The core of my problem with this argument is that none of those examples given involve a life outside of the person’s own life. It’s not very much like you drove drunk and got into an accident because that is all about your own life’s preservation.
Abortion has a much greater far-reaching impact on not only yourself and whatever you’ve done to yourself, but your own unborn child. It has not been engaged with properly by the author, but some rather fantastic analogies have been given for an abortion.
The Reality.
The reality goes more like this:
It’s more like you were driving home from a dinner with your girlfriend. You had a few glasses of wine, but not that much that you thought it wasn’t safe to drive home. On the way home, you didn’t stop at a red light. It somehow slipped your mind as you were thinking about work the next day. The car door has been wrenched open, where you T-boned the car at the intersection.
You start mumbling in a drunken haze:
“WHYYY ARE YOU IN MY WAYYYY?!”.
You then begin to explain your conditions. You expect the person to pay for the repairs to your own car, and not to call the police or anything. Basically, you begin to demand to the body that they don’t interfere with your life and to pretend that nothing happened. After a while, when the body doesn’t respond you realize that the person you crashed into is actually dead and you’re actually just talking to a bloodied corpse.
Maybe the corpse is on fire and the clothes have burnt off leaving a naked body. You shake the limp body and ask for compensation for your own mistake and lack of foresight.
After a while, you become sober, and you walk home. The police never come knocking at your door. The whole car disappears overnight, the midnight bells have caused the carriage to revert to its former state. The shards of broken windshield scattered on the road the night before is no more when you drive to work the next day. It’s almost like it was a dream.
It is blatantly obvious if you drive drunk, you have an increased chance of crashing into someone and causing loss of life. If you have sex with someone without a condom, you have an increased (well, almost 100% greater) chance of having a baby.
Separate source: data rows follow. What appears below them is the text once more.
(* ===== verification/Rollout.v ===== *)
(** The rollout authority of an installation: [kilogram-rollout/src/lib.rs].

    A release policy is signed by the release authority and names its
    predecessor; an installation keeps the newest one, decides from a private
    seed whether it belongs to the policy's cohort, and counts health events
    per policy.  The controller turns an evaluation and the health counters
    into a proposal for the device, which it may never carry out itself.

    The store is a [redb] database of two tables.  An operation returns its
    outcome with the database after it; an error drops the write transaction.
    The file checks of [open] and of the inspection, and failures of the
    storage device, are not modelled. *)

From stdpp Require Import base tactics list numbers strings gmap.
From Stdlib Require Import Strings.Byte.
From S2P Require Import Prelude Crypto Postcard Redb.

#[local] Set Primitive Projections.

(** * Constants *)

Definition DATABASE_SCHEMA_KEY : bytes := b_str "schema-version".
Definition RELEASE_AUTHORITY_KEY : bytes := b_str "release-authority".
Definition INSTALLATION_SEED_KEY : bytes := b_str "installation-cohort-seed".
Definition POLICY_HEAD_KEY : bytes := b_str "signed-release-policy-head".
Definition DATABASE_SCHEMA_VERSION : byte := x01.
Definition RELEASE_POLICY_VERSION : byte := x01.
Definition RELEASE_POLICY_SIGNATURE_DOMAIN : bytes := b_str "kilogram:rollout:release-policy:v1" ++ [x00].
Definition RELEASE_POLICY_ID_DOMAIN : bytes := b_str "kilogram:rollout:release-policy-id:v1" ++ [x00].
Definition HEALTH_RECORD_VERSION : byte := x01.
Definition HEALTH_RECORD_MAC_DOMAIN : bytes := b_str "kilogram:rollout:health-record:v1" ++ [x00].
Definition COHORT_BUCKETS : N := 10000.
Definition MAX_DURABLE_HEALTH_AGGREGATES : N := 16.
Definition MAX_SIGNED_RELEASE_POLICY_BYTES : usize := 512.
Definition MAX_DURABLE_HEALTH_RECORD_BYTES : usize := 2048.

(** [as u16]. *)
Definition as_u16 (n : N) : u16 :=
  match Sumbool.sumbool_of_bool (n mod U16_BOUND <? U16_BOUND)%N with
  | left H => mk_uint (n mod U16_BOUND) H
  | right _ => @mk_uint U16_BOUND 0 eq_refl
  end.

(** * Errors *)

(** The payloads that third-party crates provide are dropped. *)
Inductive RolloutError :=
| Io
| DatabaseFailure
| UnsafeLocalDirectory
| UnsafeDatabaseFile
| DatabaseSchema
| ReleaseAuthorityMismatch
| InvalidReleaseAuthority
| SecureRandom
| MissingInstallationSeed
| InstallationSeedLength
| ZeroReleaseArtifactId
| PolicyLength (n : usize)
| PolicyVersion (v : byte)
| PolicyCodec
| NonCanonicalPolicy
| InvalidPolicySignature
| PolicyAuthorization
| PolicyEpochOverflow
| PolicyEpochGap (expected found : u64)
| PreviousPolicyMismatch
| PolicyPhaseSkipOrRewind
| InvalidPolicyCombination
| InvalidGenesisPolicy
| PolicyIdCollision
| NoInstalledPolicy
| StaleHealthPolicy
| MissingHealthRecord
| HealthAggregateCapacity
| HealthRecordLength (n : usize)
| HealthCodec
| NonCanonicalHealthRecord
| HealthRecordAuthentication
| InvalidHealthRecord
| HealthPolicyBinding
| HealthCounterOverflow
| ExplicitExportRequired
| HealthExportJson.

(** * Policies *)

Inductive RolloutPhase :=
| LegacyOnlyHold | AdvertiseCanary | AcceptCanary | InitiateCanary | ExpandedDualReader.

Inductive RolloutDisposition := NormalPolicy | Containment.

#[export] Instance RolloutPhase_eq_dec : EqDecision RolloutPhase.
Proof. solve_decision. Defined.
#[export] Instance RolloutDisposition_eq_dec : EqDecision RolloutDisposition.
Proof. solve_decision. Defined.

Definition phase_as_str (p : RolloutPhase) : string :=
  match p with
  | LegacyOnlyHold => "legacy-only-hold"
  | AdvertiseCanary => "advertise-canary"
  | AcceptCanary => "accept-canary"
  | InitiateCanary => "initiate-canary"
  | ExpandedDualReader => "expanded-dual-reader"
  end.

Definition maximum_cohort_basis_points (p : RolloutPhase) : N :=
  match p with
  | LegacyOnlyHold => 0
  | AdvertiseCanary | AcceptCanary => 100
  | InitiateCanary => 500
  | ExpandedDualReader => 2500
  end.

Definition phase_ordinal (p : RolloutPhase) : N :=
  match p with
  | LegacyOnlyHold => 0
  | AdvertiseCanary => 1
  | AcceptCanary => 2
  | InitiateCanary => 3
  | ExpandedDualReader => 4
  end.

(** [ReleasePolicyAuthority], [ReleaseArtifactId] and [ReleasePolicyId] wrap
    32 bytes. *)
Abbreviation ReleasePolicyAuthority := (arr 32).
Abbreviation ReleaseArtifactId := (arr 32).
Abbreviation ReleasePolicyId := (arr 32).
(** C29: The controller proposes an activation exactly in two cases: the next
    activation state, for a selected installation with a matching and clean
    health record, outside containment and below the policy's target; or a
    containment of the present state, when the policy or the health record
    demands it and there is authenticated canonical evidence.  Every proposal
    names the evaluated policy, needs the device's own approval, and can not be
    signed by the release authority. *)
Theorem controller_exact evaluation health current id epoch target disposition approval can_sign :
  evaluate_rollout_controller evaluation health current =
    Ok (ProposeDeviceActivation id epoch target disposition approval can_sign) ↔
  ∃ e h, evaluation = Some e ∧ health = Some h ∧ health_matches e h ∧
    id = e.(ce_policy_id) ∧ epoch = e.(ce_policy_epoch) ∧ approval = true ∧ can_sign = false ∧
    ((disposition = NormalActivation ∧ target = target_next current.(cs_target) ∧ may_activate e h current) ∨
     (disposition = EmergencyContainment ∧ target = current.(cs_target) ∧ must_contain e h current)).
Proof.
  split.
  - unfold evaluate_rollout_controller. destruct evaluation as [e|]; [|done]. destruct health as [h|]; [|done].
    destruct (negb _ || _ || _ || _) eqn:Em; [done|]. apply health_matches_bool in Em. intros H.
    exists e, h. do 3 (split; [done|]). apply decide_proposes in H. naive_solver.
  - intros (e & h & -> & -> & Hm & -> & -> & -> & -> & H). unfold evaluate_rollout_controller.
    rewrite (proj2 (health_matches_bool _ _) Hm). apply decide_proposes. naive_solver.
Qed.

(** The state after the device approves a proposal. *)
Definition approve current (d : RolloutControllerDecision) : RolloutControllerCurrentState :=
  match d with
  | Hold _ _ => current
  | ProposeDeviceActivation _ _ target disposition _ _ =>
      {| cs_target := target; cs_disposition := disposition;
         has_authenticated_canonical_evidence := current.(has_authenticated_canonical_evidence) |}
  end.

(** The state after [n] rounds of evaluation and approval. *)
Fixpoint rounds (n : nat) e h current : RolloutControllerCurrentState :=
  match n with
  | O => current
  | S n =>
      match evaluate_rollout_controller (Some e) (Some h) current with
      | Ok d => rounds n e h (approve current d)
      | Err _ => current
      end
  end.

Definition with_target current target : RolloutControllerCurrentState :=
  {| cs_target := target; cs_disposition := current.(cs_disposition);
     has_authenticated_canonical_evidence := current.(has_authenticated_canonical_evidence) |}.

Lemma target_next_ordinal t u :
  (target_ordinal t < target_ordinal u)%N → target_ordinal (target_next t) = (target_ordinal t + 1)%N.
Proof. by destruct t, u. Qed.

Lemma target_ordinal_inj t u : target_ordinal t = target_ordinal u → t = u.
Proof. by destruct t, u. Qed.

(** A controller that holds changes nothing. *)
Lemma rounds_hold n e h current why :
  evaluate_rollout_controller (Some e) (Some h) current = Ok (Hold why current) → rounds n e h current = current.
Proof. intros He. induction n as [|n IH]; [done|]. cbn [rounds]. by rewrite He. Qed.

(** What the controller decides for a selected and healthy installation. *)
Lemma decide_healthy e h c :
  health_matches e h → e.(ce_disposition) = NormalPolicy → healthy h → e.(ce_selected) = true → e.(ce_phase) ≠ LegacyOnlyHold →
  evaluate_rollout_controller (Some e) (Some h) c =
  if bool_decide (c.(cs_disposition) = EmergencyContainment) then Ok (Hold ContainmentRequiresExplicitRecovery c)
  else if (target_ordinal (rollout_phase_target e.(ce_phase)) <=? target_ordinal c.(cs_target))%N
  then Ok (Hold AlreadyAtOrBeyondPolicyTarget c)
  else Ok (controller_proposal e (target_next c.(cs_target)) NormalActivation).
Proof.
  intros Hm Hd Hh Hs Hp. unfold evaluate_rollout_controller. rewrite (proj2 (health_matches_bool _ _) Hm).
  fold (decide_matching e h c). rewrite (decide_normal _ _ _ Hd Hh), Hs. by rewrite (bool_decide_false (ce_phase e = _)).
Qed.

(** C37: Where a selected and healthy installation ends whose device approves every
    proposal.  From an uncontained activation at or below the target of its
    policy the activation state climbs one step per round, is the target after as
    many rounds as there are steps (at most three), and the controller then
    holds; from an uncontained activation at or above the target the controller
    holds at once; and from a contained one it holds for ever, for want of an
    explicit recovery. *)
Theorem controller_advances e h current :
  health_matches e h → e.(ce_disposition) = NormalPolicy → healthy h → e.(ce_selected) = true →
  e.(ce_phase) ≠ LegacyOnlyHold →
  let goal := rollout_phase_target e.(ce_phase) in
  let n := N.to_nat (target_ordinal goal - target_ordinal current.(cs_target)) in
  let final := with_target current goal in
  (current.(cs_disposition) = NormalActivation → (target_ordinal current.(cs_target) <= target_ordinal goal)%N →
   n <= 3 ∧ rounds n e h current = final ∧
   evaluate_rollout_controller (Some e) (Some h) final = Ok (Hold AlreadyAtOrBeyondPolicyTarget final)) ∧
  (current.(cs_disposition) = NormalActivation → (target_ordinal goal <= target_ordinal current.(cs_target))%N →
   evaluate_rollout_controller (Some e) (Some h) current = Ok (Hold AlreadyAtOrBeyondPolicyTarget current) ∧
   ∀ k, rounds k e h current = current) ∧
  (current.(cs_disposition) = EmergencyContainment →
   evaluate_rollout_controller (Some e) (Some h) current = Ok (Hold ContainmentRequiresExplicitRecovery current) ∧
   ∀ k, rounds k e h current = current).
Proof.
  intros Hm Hd Hh Hs Hp. cbn zeta. pose proof (fun c => decide_healthy e h c Hm Hd Hh Hs Hp) as Heval.
  assert (∀ why, evaluate_rollout_controller (Some e) (Some h) current = Ok (Hold why current) →
    evaluate_rollout_controller (Some e) (Some h) current = Ok (Hold why current) ∧ ∀ k, rounds k e h current = current) as Hhold.
  { intros why Hw. split; [done|]. intros k. by eapply rounds_hold. }
  split_and!; intros Hc.
  - intros Ho. split; [destruct (rollout_phase_target _), (cs_target current); cbn; lia|]. split.
    + remember (N.to_nat _) as n eqn:Hn. clear Hhold. revert current Hc Ho Hn.
      induction n as [|n IH]; intros current Hc Ho Hn; cbn [rounds].
      * destruct current as [t d b]. unfold with_target. cbn in *. f_equal. apply target_ordinal_inj. lia.
      * rewrite Heval, Hc, bool_decide_false, (proj2 (N.leb_gt _ _)) by (lia || done). cbn [approve controller_proposal].
        pose proof (target_next_ordinal (cs_target current) (rollout_phase_target (ce_phase e)) ltac:(lia)) as Ht.
        rewrite IH; cbn [cs_disposition cs_target]; [|done|lia|lia].
        unfold with_target. cbn. by rewrite Hc.
    + rewrite Heval. cbn [with_target cs_disposition cs_target]. rewrite Hc, bool_decide_false by done.
      by rewrite (proj2 (N.leb_le _ _) (N.le_refl _)).
  - intros Ho. apply Hhold. rewrite Heval, Hc, bool_decide_false by done. by rewrite (proj2 (N.leb_le _ _) Ho).
  - apply Hhold. by rewrite Heval, Hc, bool_decide_true.
Qed.

End controller.

(** * The controller on a store *)

Section composition.
Context {E : Ed25519} {SH : Sha256} {K : Blake3Keyed} {P : RolloutPostcard} {J : RolloutJson} {R : Redb}.
Context {PL : RolloutPostcardLaws P} {RL : RedbLaws R}.

(** Fed from a reachable store the controller always decides, never finds
    a missing or foreign health record, and proposes an activation only for an
    installation whose bucket is below the cohort bound of the installed,
    uncontained policy, to a state no higher than the policy's phase allows. *)
Theorem rollout_controller_on_store a seed st current :
  rollout_reachable a seed st →
  ∃ e h d, current_evaluation st = Ok e ∧ current_health_snapshot st = Ok h ∧
    evaluate_rollout_controller e h current = Ok d ∧
    (∀ c, d ≠ Hold MissingHealthSnapshot c ∧ d ≠ Hold HealthPolicyMismatch c) ∧
    ∀ id epoch target approval can_sign,
      d = ProposeDeviceActivation id epoch target NormalActivation approval can_sign →
      ∃ p l, policy_chain a (p :: l) ∧ policy_id p = Ok id ∧
        p.(policy_content).(rp_disposition) = NormalPolicy ∧
        (uint_val (cohort_bucket seed id) < uint_val p.(policy_content).(rp_cohort)
         <= maximum_cohort_basis_points p.(policy_content).(rp_phase))%N ∧
        (target_ordinal target <= target_ordinal (rollout_phase_target p.(policy_content).(rp_phase)))%N.
Proof.
  intros (s & l & HR & HA)%reachable_state. rewrite (evaluation_spec _ _ _ _ HR), (health_spec _ _ _ _ HR).
  unfold spec_evaluation, spec_health. rewrite (acc_head _ _ _ HA). destruct l as [|p l]; cbn [head].
  { do 3 eexists. by split_and!. }
  destruct (acc_policies _ _ _ HA p ltac:(by left)) as (id & c & Hid & Hc & Hb). rewrite Hid. cbn [rbind]. rewrite Hc. cbn [ok_or rbind].
  pose proof (ref_valid _ _ _ _ HR _ _ Hc) as Hv. apply binding_ok in Hb as (Hb1 & Hb2 & Hb3 & Hb4).
  unfold snapshot_from_content. rewrite Hv. cbn [rbind].
  unfold validate_health_content in Hv. apply rbind_unit_ok in Hv as [_ Hv].
  apply rbind_ok in Hv as (n & Hn & _). set (e := evaluate_cohort seed p id). set (h := Build_RolloutHealthSnapshot _ _ _ _ _).
  assert (Hm : health_matches e h) by (by split_and!).
  destruct (decide_total e h current n Hn) as (d & Hd & Hh). exists (Some e), (Some h), d.
  do 2 (split; [done|]). unfold evaluate_rollout_controller. rewrite (proj2 (health_matches_bool _ _) Hm).
  split; [done|]. split; [done|]. intros id' epoch target ap cs ->.
  apply decide_proposes in Hd as (-> & _ & _ & _ & [(_ & -> & Hd & _ & _ & _ & Hsel & Ho)|[? _]]); [|done].
  pose proof (acc_chain _ _ _ HA ltac:(done)) as Hch. exists p, l. split_and!; [done..| | |].
  - cbn in Hsel. rewrite !andb_true_iff, N.ltb_lt in Hsel. tauto.
  - apply (content_cases _ (policy_chain_content _ _ p Hch ltac:(by left))).
  - rewrite (target_next_ordinal _ _ Ho). cbn in *. lia.
Qed.

End composition.

(** * An example installation *)

Module RolloutExample.

(** ** A concrete serializer *)

#[local] Instance u16_codec : Codec u16.
Proof.
  refine {|
    codec_enc := fun v : u16 => to_be_bytes 2 v;
    codec_dec := fun bs =>
      match take_bytes 2 bs with
      | Some (a, rest) => Some (as_u16 (from_be_bytes a), rest)
      | None => None
      end
  |}.
  intros v rest. rewrite take_bytes_app by apply length_to_be_bytes.
  rewrite from_to_be_bytes. change (256 ^ N.of_nat 2)%N with U16_BOUND.
  rewrite N.mod_small by apply uint_lt. do 2 f_equal. apply uint_eq. unfold as_u16.
  destruct (Sumbool.sumbool_of_bool _) as [H|H]; cbn; [by rewrite N.mod_small by apply uint_lt|].
  pose proof (N.mod_lt (uint_val v) U16_BOUND ltac:(done)) as Hlt. apply N.ltb_lt in Hlt. congruence.
Defined.

#[local] Instance option_codec {A} `{Codec A} : Codec (option A) :=
  iso_codec (fun o : option A => match o with None => inl tt | Some x => inr x end)
    (fun s => match s with inl _ => None | inr x => Some x end) (fun o => match o with None => eq_refl | Some _ => eq_refl end).

#[local] Instance phase_codec : Codec RolloutPhase :=
  iso_codec (fun p => match p with LegacyOnlyHold => x00 | AdvertiseCanary => x01 | AcceptCanary => x02
                      | InitiateCanary => x03 | ExpandedDualReader => x04 end)
    (fun b => match b with x01 => AdvertiseCanary | x02 => AcceptCanary | x03 => InitiateCanary
              | x04 => ExpandedDualReader | _ => LegacyOnlyHold end)
    ltac:(by intros []).

#[local] Instance disposition_codec : Codec RolloutDisposition :=
  iso_codec (fun d => match d with NormalPolicy => x00 | Containment => x01 end)
    (fun b => match b with x01 => Containment | _ => NormalPolicy end) ltac:(by intros []).

#[local] Instance content_codec : Codec ReleasePolicyContent :=
  iso_codec (fun c => (rp_version c, (rp_epoch c, (rp_previous c, (rp_artifact c, (rp_phase c, (rp_disposition c, rp_cohort c)))))))
    (fun '(v, (e, (p, (a, (ph, (d, n)))))) => Build_ReleasePolicyContent v e p a ph d n) ltac:(by intros []).

#[local] Instance signed_policy_codec : Codec SignedReleasePolicy :=
  iso_codec (fun p => (policy_content p, policy_signature p)) (fun '(c, s) => Build_SignedReleasePolicy c s) ltac:(by intros []).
There is a risk taken. Abortion immediately assumes that there is a positive and negative side to this coin flip. It has this idea that life is always great or unimportant according to someone who doesn’t know anything about the person they just crashed into.
The Solution.
Christians fail in this department. More often than not, they are too willing to condemn babies born outside of wedlock because it makes them feel good about a sin they are not guilty of. More often than not, there needs to be a sense of humility and service to people that are unlike us.
On the reverse, the condemnation they dish out, they create an environment that distances rather than draws sinners close. Admittedly, I am one of those who would be more likely to be standing outside abortion clinics, but you would never see me supporting the single mothers. You never see me play an important part of raising these babies not judged as interference to life. It’s so much easier to wave signs and say sermons to people for a short time, rather than invest a lifetime into seeing someone grow to value life and what a gift that God has given.
Don’t miss the forest for the trees. Don’t miss the babies for the political stance.
The Church needs to be that vehicle the gives the help and the compassion.